Spark UDF to split a column value to multiple columns - scala

I have a dataframe column called 'description' value in the below format
ABC XXXXXXXXXXXX STORE NAME ABC TYPE1
I will like to parse it into different 3 columns like below
| mode | type | store | description |
|------------------------------------------------------------------------|
| ABC | TYPE1 | STORE NAME | ABC XXXXXXXXXXXX STORE NAME ABC TYPE1 |
I tried the method suggested in the like here. It works for simple UDF function but not for the function I have written. The challenge is that the value of store could be more 2 words or no fixed number of words.
def myFunc1: (String => (String, String, String)) = { description =>
var descripe = description.split(" ")
val type = descripe(descripe.size - 1)
descripe = description.substring(description.indexOf("ABC") + 4, description.lastIndexOf("ABC")).split(" ")
val mode = descripe(0)
descripe(0) = ""
val store = descripe.mkString(" ").trim
(mode, store, type)
}
val schema = StructType(Array(
StructField("mode", StringType, true),
StructField("store", StringType, true),
StructField("type", StringType, true)
))
val myUDF = udf(myFunc1, schema)
val test = pos.withColumn("test", myUDF(col("description")))
test.printSchema()
val a =test.withColumn("mode", col("test").getItem("_1"))
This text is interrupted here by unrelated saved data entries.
Lemma pl_sortMilestone_SortedAt l st t' p p' :
  iss st = l → WF st → DataC (λ t c, entries t c (indexed l)) st →
  msMap st !! t' = Some p' →
  p' = p ∨ SortedAt st p' →
  SortedAt (sortMilestone st p) p'.
Proof.
  intros Hgh HW HC Htp' Hcase.
  pose proof HW as (W1 & W2 & W3).
  destruct (W1 t' p' Htp') as (m' & cm' & Hm' & _ & Hcm' & _).
  unfold sortMilestone.
  destruct (milestones st !! p) as [m|] eqn:Hm.
  2:{ destruct Hcase as [->|Hs]; [congruence|done]. }
  set (st1 := foldl sortIssues st (milestone.Components m)).
  pose proof (pl_sortIssues_fold_Shuffle (milestone.Components m) st) as HS1.
  fold st1 in HS1.
  assert (milestones st1 = milestones st) as Hms1.
  { unfold st1. clear. generalize (milestone.Components m) as qs.
    intros qs. revert st. induction qs as [|q qs IH]; intros st; [done|].
    simpl. by rewrite IH. }
  assert (iss st1 = iss st) as Hgh1 by apply HS1.
  assert (∀ a b, issues_Less (sortComponents st1 p) a b = issues_Less st a b)
    as Hil.
  { intros a b. unfold issues_Less. simpl. by rewrite Hgh1. }
  assert (∀ a b, components_Less (sortComponents st1 p) a b
                 = components_Less st a b) as Hcl.
  { intros a b. apply pl_components_Less_names. intros q.
    apply (pl_Shuffle_name st st1 q HS1). }
  destruct (decide (p' = p)) as [->|Hne].
  - assert (m' = m) as -> by congruence.
    eexists. split.
    { simpl. rewrite list_lookup_alter_eq, Hms1, Hm. simpl. done. }
    simpl. split.
    + eapply StronglySorted_impl;
        [|apply (Sort_sorted _ (validComponent st1))].
      * intros a b Hab. exact Hab.
      * apply pl_components_Less_asym.
      * apply pl_components_Less_ntrans.
      * rewrite Forall_forall. intros q Hq. unfold validComponent.
        apply lookup_lt_is_Some_2.
        destruct HS1 as (_ & _ & _ & _ & -> & _). by eapply W3.
    + intros q c Hq Hc. rewrite Sort_elem_of in Hq.
      eapply StronglySorted_impl;
        [|eapply (pl_sortIssues_fold_sorted (milestone.Components m) st q c)].
      * intros a b. unfold notAfter. by rewrite Hil.
      * intros q2 c2 Hq2 Hc2. by eapply (pl_DataC_valid l st t' p m).
      * done.
      * done.
  - destruct Hcase as [->|(m2 & Hm2 & Hsc & Hsi)]; [done|].
    assert (m2 = m') as -> by congruence.
    exists m'. split.
    { simpl. by rewrite list_lookup_alter_ne, Hms1. }
    split.
    + eapply StronglySorted_impl; [|exact Hsc].
      intros a b. unfold notAfter. by rewrite Hcl.
    + intros q c Hq Hc. simpl in Hc. unfold st1 in Hc.
      rewrite pl_sortIssues_fold_other in Hc.
      * eapply StronglySorted_impl; [|by eapply Hsi].
        intros a b. unfold notAfter. by rewrite Hil.
      * intros Hqm. apply Hne. by eapply (W2 p' p m' m q).
Qed.

Lemma pl_sortMilestone_fold_SortedAt l order st t p :
  iss st = l → WF st → DataC (λ t c, entries t c (indexed l)) st →
  msMap st !! t = Some p →
  p ∈ order ∨ SortedAt st p →
  SortedAt (foldl sortMilestone st order) p.
Proof.
  revert st. induction order as [|p1 order IH]; intros st Hgh HW HC Htp Hcase.
  { destruct Hcase as [Hin|Hs]; [by apply elem_of_nil in Hin|done]. }
  simpl. pose proof (pl_sortMilestone_Shuffle st p1) as HS.
  apply IH.
  - destruct HS as (-> & _). done.
  - by eapply pl_Shuffle_WF.
  - by eapply pl_Shuffle_DataC.
  - destruct HS as (_ & -> & _). done.
  - destruct Hcase as [Hin|Hs].
    + apply elem_of_cons in Hin as [->|Hin]; [|by left].
      right. eapply pl_sortMilestone_SortedAt; eauto.
    + right. eapply pl_sortMilestone_SortedAt; eauto.
Qed.

(** *** The store [parseIssues] returns *)

Lemma pl_parseIssues_inv l :
  let st := parseIssues l in
  iss st = l ∧ WF st
  ∧ DataM (λ t, BadgeSpec.inMs t (indexed l)) st
  ∧ DataC (λ t c, entries t c (indexed l)) st
  ∧ NE (indexed l) st
  ∧ ∀ t p, msMap st !! t = Some p → SortedAt st p.
Proof.
  intros st. subst st. unfold parseIssues.
  destruct (pl_collect_inv l) as (Hgh & HW & HM & HC & HN).
  set (st0 := foldl step (State l [] [] ∅ ∅) (seq 0 (length l))) in *.
  pose proof (pl_sortMilestone_fold_Shuffle (map_to_list (msMap st0)).*2 st0)
    as HS.
  split; [destruct HS as (-> & _); done|].
  split; [by eapply pl_Shuffle_WF|]. split; [by eapply pl_Shuffle_DataM|].
  split; [by eapply pl_Shuffle_DataC|]. split; [by eapply pl_Shuffle_NE|].
  intros t p Htp. destruct HS as (_ & Hmap & _). rewrite Hmap in Htp.
  eapply pl_sortMilestone_fold_SortedAt; eauto.
  left. apply list_elem_of_fmap. exists (t, p).
  split; [done|]. by apply elem_of_map_to_list.
Qed.

End PerLabelSort.

(** ** part_001: what the store holds *)

Lemma perm_fmap_inv {A B} (f : A → B) (k : list B) (l : list A) :
  k ≡ₚ f <$> l → ∃ l', l' ≡ₚ l ∧ k = f <$> l'.
Proof.
  intros Hp. remember (f <$> l) as fl eqn:Hfl. revert l Hfl.
  induction Hp as [|b k1 k2 Hp IH|a b k|k1 k2 k3 H12 IH12 H23 IH23];
    intros l Hfl.
  - exists []. split; [|done]. symmetry in Hfl. apply fmap_nil_inv in Hfl.
    by subst l.
  - destruct l as [|x l]; [done|]. injection Hfl as -> ->.
    destruct (IH l eq_refl) as (l' & Hl' & ->).
    exists (x :: l'). split; [by constructor|done].
  - destruct l as [|x [|y l]]; [done|done|]. injection Hfl as -> -> ->.
    exists (y :: x :: l). split; [apply Permutation_swap|done].
  - destruct (IH23 l Hfl) as (l2 & Hl2 & ->).
    destruct (IH12 l2 eq_refl) as (l1 & Hl1 & ->).
    exists l1. split; [by etrans|done].
Qed.

Section PerLabelReport.
Import PerLabel PerLabelSpec.
Implicit Types (st : state) (il : list (nat * github.Issue.t)).

Lemma entries_snd t c il :
  (entries t c il).*2 = MarkdownSpec.listed t c il.*2.
Proof.
  unfold entries, MarkdownSpec.listed, ofMilestone.
  induction il as [|[i x] il IH]; [done|].
  rewrite fmap_cons, filter_cons. cbn [snd]. rewrite bind_cons, fmap_app, IH.
  unfold entriesOf at 1. cbn [snd].
  destruct (decide (title x = Some t)) as [Ht|Ht].
  - rewrite bind_cons. f_equal. unfold MarkdownSpec.copies, componentLabels.
    by rewrite <- list_fmap_compose.
  - done.
Qed.

Lemma entries_listed t c l :
  (entries t c (indexed l)).*2 = MarkdownSpec.listed t c l.
Proof. by rewrite entries_snd, indexed_snd. Qed.

Lemma entries_nonnil t c l :
  entries t c (indexed l) ≠ [] ↔ MarkdownSpec.listed t c l ≠ [].
Proof.
  rewrite <- entries_listed. split.
  - intros Hne Hnil. by apply fmap_nil_inv in Hnil.
  - intros Hne Hnil. by rewrite Hnil in Hne.
Qed.

Lemma pl_statsOf_snd il :
  statsOf il =
  stats.mk
    (Go.wrap (Z.of_nat (length (filter (λ x, github.Issue.ClosedAt x ≠ None)
                                       il.*2))))
    (Go.wrap (Z.of_nat (length il.*2))).
Proof.
  unfold statsOf. f_equal; f_equal.
  - f_equal. rewrite <- (length_fmap snd). f_equal. apply filter_snd.
    intros ix. unfold closed. by rewrite bool_decide_eq_true.
  - by rewrite length_fmap.
Qed.

Lemma entries_filter_index t c il i :
  filter (λ e, e.1 = i) (entries t c il)
  = entries t c (filter (λ e, e.1 = i) il).
Proof.
  unfold entries. induction il as [|ix il IH]; [done|].
  rewrite bind_cons, filter_app, filter_cons, IH.
  assert (filter (λ e : nat * github.Issue.t, e.1 = i)
            (entriesOf t c ix (github.Issue.Labels ix.2))
          = if decide (ix.1 = i)
            then entriesOf t c ix (github.Issue.Labels ix.2) else []) as ->.
  { unfold entriesOf. destruct (decide (title ix.2 = Some t)).
    - induction (filter _ (filter _ _)) as [|lbl ls IHl].
      + by destruct (decide (ix.1 = i)).
      + rewrite fmap_cons, filter_cons, IHl. by destruct (decide (ix.1 = i)).
    - by destruct (decide (ix.1 = i)). }
  destruct (decide (ix.1 = i)); [by rewrite bind_cons|done].
Qed.

Lemma pl_parseIssues_lookup_None l t :
  msMap (parseIssues l) !! t = None ↔ ofMilestone t l = [].
Proof.
  destruct (pl_parseIssues_inv l) as (Hgh & HW & (M1 & M2) & HC & HN & Hs).
  rewrite <- inMs_snd. split.
  - intros Hn. by rewrite (M1 t Hn).
  - intros Hnil. apply fmap_nil_inv in Hnil.
    destruct (msMap (parseIssues l) !! t) as [p|] eqn:Hp; [|done].
    destruct HW as (W1 & _). destruct (W1 t p Hp) as (m & _ & Hm & _).
    by destruct (HN t p m Hp Hm).
Qed.

Lemma pl_resolve_Some st p m :
  milestones st !! p = Some m →
  (∀ q, q ∈ milestone.Components m → (q < length (components st))%nat) →
  ∃ cs, resolve st p = Some (m, cs)
    ∧ Forall2 (λ q c, components st !! q = Some c) (milestone.Components m) cs.
Proof.
  intros Hm Hlt. unfold resolve. rewrite Hm. simpl.
  assert (∃ cs, Forall2 (λ q c, components st !! q = Some c)
                  (milestone.Components m) cs) as [cs Hcs].
  { induction (milestone.Components m) as [|q qs IH].
    - exists []. constructor.
    - destruct IH as [cs Hcs]; [intros q' Hq'; apply Hlt; by right|].
      destruct (lookup_lt_is_Some_2 (components st) q) as [c Hc];
        [apply Hlt; by left|].
      exists (c :: cs). by constructor. }
  exists cs. split; [|done].
  apply mapM_Some_2 in Hcs. by rewrite Hcs.
Qed.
.withColumn("store", col("test").getItem("_2"))
.withColumn("type", col("test").getItem("_3"))
.drop(col("test"))
a.printSchema()
a.show(5, false)
I get the below error when I execute
18/10/06 21:38:02 ERROR Executor: Exception in task 0.0 in stage 5.0
(TID 5) org.apache.spark.SparkException: Failed to execute user
defined function($anonfun$myFunc1$1$1: (string) =>
struct(mode:string,store:string,type:string)) at
org.apache.spark.sql.catalyst.expressions.GeneratedClass$GeneratedIterator.processNext(Unknown
Source) at
org.apache.spark.sql.execution.BufferedRowIterator.hasNext(BufferedRowIterator.java:43)
at
org.apache.spark.sql.execution.WholeStageCodegenExec$$anonfun$8$$anon$1.hasNext(WholeStageCodegenExec.scala:395)
at
org.apache.spark.sql.execution.SparkPlan$$anonfun$2.apply(SparkPlan.scala:234)
at
org.apache.spark.sql.execution.SparkPlan$$anonfun$2.apply(SparkPlan.scala:228)
at
org.apache.spark.rdd.RDD$$anonfun$mapPartitionsInternal$1$$anonfun$apply$25.apply(RDD.scala:827)
at
org.apache.spark.rdd.RDD$$anonfun$mapPartitionsInternal$1$$anonfun$apply$25.apply(RDD.scala:827)
at
org.apache.spark.rdd.MapPartitionsRDD.compute(MapPartitionsRDD.scala:38)
at org.apache.spark.rdd.RDD.computeOrReadCheckpoint(RDD.scala:323)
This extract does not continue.